Gestural Accumulator — User Guide

Compositional canon generator: creates accumulating variants of a sound gesture, arranges them via acoustic distance scheduling to form evolving sonic narratives.

Author: Shai Cohen Affiliation: Department of Music, Bar-Ilan University, Israel Version: 10.0 (2025) License: MIT License Repo: https://github.com/ShaiCohen-ops/Praat-plugin_AudioTools

Contents:

What this does Quick start Conceptual Framework Presets & Rhetoric Parameters Processing Workflow Applications Troubleshooting

What this does

This script transforms a single sound gesture into a compositional canon — an accumulating sequence of transformed variants arranged according to acoustic similarity. It generates multiple pitch‑, time‑, and formant‑shifted versions of the input, analyzes their MFCC feature space, then sequences them using a "budget‑as‑schedule" algorithm that controls the pacing and overlap rhetoric of the resulting accumulation.

Key Features:

3 rhetorical presets – Smooth Drift, Violent Rupture, Nervous Energy
Acoustic distance‑based sequencing – Variants arranged by MFCC similarity
Budget‑as‑schedule algorithm – Controls pacing and accumulation rate
Stereo‑aware processing – Preserves stereo input throughout transformations
Physics‑safe transformations – Prevents crashes from extreme time‑stretching
Rhetorical overlap control – Hide or expose transitions between variants

What is a gestural canon? A canon in music is a compositional technique where a melody is imitated by one or more voices after a time delay. This script adapts the concept to sound gestures: the "original" is transformed into multiple "voices" (variants) that accumulate over time, creating a layered, evolving texture. The sequencing is not random but follows acoustic similarity, creating a narrative of transformation where each step feels both connected and different.
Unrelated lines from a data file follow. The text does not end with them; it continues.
(* ===== verification/Errors.v ===== *)
(** * Error sets

    The five-minute engine and the components above it run in the rounding context
    [PRECISION]: any of their operations may signal, and each component adds its own
    [ValueError]s.  [among msgs] is such an error set; the classes [Arithmetic] and
    [Raises] say what a set contains, so that the specification of a shared routine
    (a quote, an indicator, a loop) is proved once, for every set that allows its
    errors. *)
From S2P Require Import Prelude Decimal DecimalFacts Text Dataset Costs.
Open Scope list_scope.
Open Scope Z_scope.

Class Arithmetic (E : exn -> Prop) : Prop := arithmetic : forall e, decimal_error e -> E e.
Class Raises (E : exn -> Prop) (msgs : list string) : Prop :=
  raises : forall msg, msg ∈ msgs -> E (ValueError msg).

Definition among (msgs : list string) (e : exn) : Prop :=
  decimal_error e \/ exists msg, e = ValueError msg /\ msg ∈ msgs.

#[export] Instance among_arithmetic msgs : Arithmetic (among msgs).
Proof. by left. Qed.
#[export] Instance decimal_arithmetic : Arithmetic decimal_error.
Proof. by intros e. Qed.

Lemma among_raises msgs msgs' : forallb (fun m => existsb (String.eqb m) msgs) msgs' = true ->
  Raises (among msgs) msgs'.
Proof.
  intros H msg Hin. right. exists msg. split; [done|]. rewrite forallb_forall in H.
  apply list_elem_of_In in Hin. apply H, existsb_exists in Hin as (m & Hm & ->%String.eqb_eq).
  by apply list_elem_of_In.
Qed.
#[export] Hint Extern 1 (Raises (among _) _) => (apply among_raises; vm_compute; reflexivity) : typeclass_instances.

(** One of the messages of a set. *)
Lemma raise_among msgs msg : existsb (String.eqb msg) msgs = true -> among msgs (ValueError msg).
Proof. intros H. apply (among_raises msgs [msg]); [cbn; by rewrite H|by apply list_elem_of_singleton]. Qed.
Lemma among_mono msgs msgs' e : forallb (fun m => existsb (String.eqb m) msgs) msgs' = true ->
  among msgs' e -> among msgs e.
Proof. intros H [He|(msg & -> & Hin)]; [by left|]. by apply (among_raises msgs msgs' H). Qed.
Lemma wp_weaken {A} (E E' : exn -> Prop) (m : res A) Q : (forall e, E e -> E' e) -> wp E m Q -> wp E' m Q.
Proof. destruct m; cbn; auto. Qed.

Ltac raise := solve [apply raise_among; vm_compute; reflexivity].

(** The specification of one rounded operation, in the error set of the goal; the head
    may be an abbreviation of the operation in a given context. *)
Ltac any_wp :=
  lazymatch goal with
  | |- wp ?E (dadd _ _ _) _ => apply (wp_dadd_any E arithmetic)
  | |- wp ?E (dsub _ _ _) _ => apply (wp_dsub_any E arithmetic)
  | |- wp ?E (dmul _ _ _) _ => apply (wp_dmul_any E arithmetic)
  | |- wp ?E (ddiv _ _ _) _ => apply (wp_ddiv_any E arithmetic)
  | |- wp ?E (dsum _ _) _ => apply (wp_dsum_any E arithmetic)
  | |- wp ?E (dneg _ _) _ => apply (wp_dneg_any E arithmetic)
  | |- wp ?E (dplus _ _) _ => apply (wp_dplus_any E arithmetic)
  | |- wp _ (?f _ _) _ => unfold f; any_wp
  | |- wp _ (?f _) _ => unfold f; any_wp
  end.
(** [op r E]: run the rounded operation at the head, naming its result and equation. *)
Tactic Notation "op" ident(r) ident(E) := eapply wp_bind; [any_wp|]; intros r E _.

Lemma wp_foldR_any {A B} E (f : A -> B -> res A) l s :
  (forall s x, wp E (f s x) (fun _ => True)) -> wp E (foldR f s l) (fun _ => True).
Proof. intros H. apply (wp_foldR E (fun _ _ => True)); [by intros|done]. Qed.
Lemma wp_mapR_any {A B} E (f : A -> res B) l :
  (forall x, wp E (f x) (fun _ => True)) -> wp E (mapR f l) (fun _ => True).
Proof.
  intros H. induction l as [|x l IH]; cbn [mapR]; [done|].
  eapply wp_bind; [apply H|]. intros y _ _. eapply wp_bind; [exact IH|]. by intros ys _ _.
Qed.

Definition quote_messages : list string :=
  ["COST_SCHEDULE_NOT_EFFECTIVE"; "INVALID_NOTIONAL"; "ENTRY_BASIS_REQUIRED"]%string.

Lemma wp_quote_any {E} `{HA : !Arithmetic E} `{HR : !Raises E quote_messages} s side notional at_ basis :
  wp E (quote_total s side notional at_ basis) (fun _ => True).
Proof.
  unfold quote_total, quote, check_date.
  eapply wp_bind with (R := fun _ => True).
  - eapply wp_bind with (R := fun _ => True).
    { apply wp_require; [intros; apply raises; set_solver|done]. }
    intros _ _ _. apply wp_reject; [intros; apply raises; set_solver|]. intros _.
    apply wp_reject; [intros; apply raises; set_solver|]. intros _.
    op x1 E1. op x2 E2. op x3 E3. op x4 E4.
    eapply wp_bind with (R := fun _ => True).
    { unfold quote_stt. destruct side; [done|]. op y1 F1. op y2 F2. any_wp. }
    intros ? _ _. op x5 E5. op x6 E6. op x7 E7. op x8 E8.
    eapply wp_bind with (R := fun _ => True); [destruct side; [any_wp|done]|]. by intros ? _ _.
  - intros c _ _. unfold charges_total. any_wp.
Qed.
Technical Implementation: (1) Variant generation: Creates N variants via Change Gender (pitch, formant, time‑stretch). (2) Feature extraction: Computes 13‑dimensional MFCC mean vectors (plus variance if tracking motion). (3) Distance matrix: Calculates Euclidean distances between all variant pairs. (4) Budget scheduling: Uses target_budget to schedule accumulation rate (linear/accelerating/decelerating). (5) Greedy selection: Sequentially picks variants whose distance matches the schedule. (6) Assembly: Concatenates selected variants with rhetorical overlap (hide/expose transitions).

Quick start

In Praat, select exactly one Sound object (mono or stereo).
Run script… → Gestural_Accumulator.praat.
Choose a Preset or select "Custom" for full parameter control.
Adjust structural parameters if needed (N_variants, K_steps, Target_budget).
Click OK – the script will generate variants, analyze, and assemble.
The output appears as Sound originalname_v10_presetname.

Quick tip: Start with a short (1‑5 second), harmonically rich sound gesture (instrument note, vocal phrase, percussive hit). Use the Smooth Drift preset for gentle, evolving accumulation. For dramatic effect with clear transitions, try Violent Rupture. Monitor the Info window for progress updates and statistics.

Important: This script performs intensive processing – generating 30 variants with MFCC analysis can take 30‑60 seconds depending on source duration. Very long inputs (>10 s) will increase processing time proportionally. The script includes crash protection for extreme time‑stretching, but very short inputs (<0.1 s) may produce fewer usable variants. Stereo processing doubles the memory and time requirements.

Conceptual Framework

The Three‑Layer Model

1. VARIANT GENERATION (Bottom Layer)
• Creates N transformed versions of the source
• Transformations: pitch shift (±range_st), time‑stretch (±time_stretch), formant shift (±range)
• Each variant is a unique "voice" in the canon
2. FEATURE SPACE (Middle Layer)
• Extracts 13 MFCC coefficients per variant
• Optionally tracks MFCC variance (motion tracking)
• Computes Euclidean distance between all variant pairs
• Creates acoustic similarity map
3. NARRATIVE SCHEDULING (Top Layer)
• Uses target_budget as "distance budget"
• Schedules accumulation rate (pacing curve)
• Selects variants whose acoustic distance matches schedule
• Controls overlap rhetoric (hide/expose transitions)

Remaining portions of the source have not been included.